Above all, THANK YOU from the bottom of my heart for supporting this goofy blog and for helping me justify my blogging time to my bosses…

Ok, here are my answers to a few example questions. I’m sure you can come up with better ones.

Question: How do you know so much about invertebrates when you studied birds in graduate school and focused on learning plant identification/ecology during your early career?

As I’ve said many times, I’m not an entomologist, I’m an insect enthusiast. I’ve learned most of what I know about invertebrates by photographing them and then trying to figure out what I just photographed and learn about its back story. I use and an assortment of very generous friends to identify species. Once I know what it is, I go looking for whatever information I can glean from online and print sources, as well as from those generous friends I already mentioned. Often, I use my own blog as an information source to help me remember facts I know I’ve previously learned and reported!

Question: You’ve written several times about river otters, mostly complaining about never seeing one at the Platte River Prairies, despite it being one of the places in Nebraska with the highest density of otters. It’s been 10 years now (and more than 25 years that you’ve been working on the Platte River). Surely you’ve seen one by now, right?

Next question.

Question: You write a lot about cattle grazing as a prairie management tool. Are you getting paid by the livestock industry?

I’d like to say this is a goofy question, but I’ve actually been accused of this. No, I’m not getting kickbacks from anyone for talking about cattle. The truth is that I think cattle (and bison) grazing creates some unique habitat structure and provides some prairie management options that can’t be replicated through other approaches. Grazing is not appropriate in every prairie, but where it’s feasible, I’ve not found a substitute that can create the kind of habitat heterogeneity that helps many prairie creatures thrive. In addition, the vast majority of prairie acres remaining in North America are on ranches, so developing and testing approaches to grazing that promote plant and animal diversity has obvious (I think) relevance to conservation.

Cattle grazing is an incredibly flexible tool for prairie management because we can vary the timing, intensity, and duration of grazing. That allows us to create a wide variety of habitat conditions for animals and growing conditions for plants.

Question: I bet you haven’t changed in appearance at all in the last 10 years. Is that true?

Absolutely. The difference between 38-year-old Chris Helzer and 48-year-old Chris Helzer is nearly impossible to see. Here are two photographs that demonstrate that.

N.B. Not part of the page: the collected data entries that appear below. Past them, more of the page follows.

Lemma handler_convert_level_monotone_witness :
  severity (NeuralLogHandler._convert_level 25) <= severity (NeuralLogHandler._convert_level 35)
  /\ NeuralLogHandler._convert_level 5 = DEBUG.
Proof.
  destruct (handler_convert_level_monotone 25 35) as (Hmono & _).
  destruct (handler_convert_level_monotone 5 5) as (_ & _ & _ & _ & _ & _ & Hlow).
  split; [apply Hmono; lia|apply Hlow; reflexivity].
Defined.

Lemma sink_convert_level_by_name_witness :
  NeuralLogSink._convert_level "WARNING" = WARNING
  /\ NeuralLogSink._convert_level "Critical" = FATAL
  /\ NeuralLogSink._convert_level "SUCCESS" = DEBUG.
Proof.
  split; [|split].
  - destruct (sink_convert_level_by_name "WARNING") as (_ & H & _).
    apply (H WARNING). reflexivity.
  - destruct (sink_convert_level_by_name "Critical") as (_ & _ & H & _).
    apply H. reflexivity.
  - destruct (sink_convert_level_by_name "SUCCESS") as (_ & _ & _ & H).
    apply H. vm_compute. intros Hin.
    repeat (apply elem_of_cons in Hin as [Heq|Hin]; [discriminate Heq|]).
    apply elem_of_nil in Hin. exact Hin.
Defined.

Lemma handler_emit_never_raises_witness :
  NeuralLogHandler.emit test_uuid4 test_now test_format_exc (fun _ => Return "")
    (NeuralLogHandler.mkHandler 1%positive 0) info_record runtime_with_logger
  = (Return tt, runtime_with_logger)
  /\ exists rt',
       NeuralLogHandler.emit test_uuid4 test_now test_format_exc
         (fun _ => Return "User logged in")
         (NeuralLogHandler.mkHandler 1%positive 0) info_record runtime_with_logger
       = (Return tt, rt').
Proof.
  split.
  - destruct (handler_emit_never_raises test_uuid4 test_now test_format_exc
                (fun _ => Return "") (NeuralLogHandler.mkHandler 1%positive 0)
                info_record runtime_with_logger app_logger eq_refl) as (_ & H & _).
    apply H. left. reflexivity.
  - destruct (handler_emit_never_raises test_uuid4 test_now test_format_exc
                (fun _ => Return "User logged in") (NeuralLogHandler.mkHandler 1%positive 0)
                info_record runtime_with_logger app_logger eq_refl) as (H & _).
    exact H.
Defined.

Lemma sink_call_raises_for_empty_message_witness :
  NeuralLogSink.call test_uuid4 test_now test_format_exc (NeuralLogSink.mkSink 1%positive)
    (loguru_record "") runtime_with_logger
  = (Raise (Exn ValueError "Message cannot be empty" None), runtime_with_logger)
  /\ exists rt',
       NeuralLogSink.call test_uuid4 test_now test_format_exc (NeuralLogSink.mkSink 1%positive)
         (loguru_record "Hello, world!") runtime_with_logger
       = (Return tt, rt').
Proof.
  split.
  - destruct (sink_call_raises_for_empty_message test_uuid4 test_now test_format_exc
                (NeuralLogSink.mkSink 1%positive) (loguru_record "")
                runtime_with_logger app_logger eq_refl) as (H & _).
    apply H. reflexivity.
  - destruct (sink_call_raises_for_empty_message test_uuid4 test_now test_format_exc
                (NeuralLogSink.mkSink 1%positive) (loguru_record "Hello, world!")
                runtime_with_logger app_logger eq_refl) as (_ & H).
    apply H. discriminate.
Defined.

2010 (left) and 2020 (right). It’s hard to tell the difference, isn’t it?

Question: Gosh, I love what you’ve done with your hair. How do you get it to do that??

I have a very rigorous hair care routine. I don’t want to brag, but I’ve been known to spend as much as $3 for a bottle of shampoo. I think I’m worth it.

Ok, those are examples of the kinds of pithy questions you can ask me. If you have any actual questions, please submit them in the comments section.. Thanks!

This entry was posted in Uncategorized by Chris Helzer. Bookmark the permalink.

About Chris Helzer

Chris Helzer is the Director of Science for The Nature Conservancy in Nebraska. His main role is to evaluate and capture lessons from the Conservancy’s land management and restoration work and then share those lessons with other landowners – both private and public. In addition, Chris works to raise awareness about the importance of prairies and their conservation through his writing, photography, and presentations to various groups. Chris is also the author of "The Ecology and Management of Prairies in the Central United States", published by the University of Iowa Press. He lives in Aurora, Nebraska with his wife Kim and their children.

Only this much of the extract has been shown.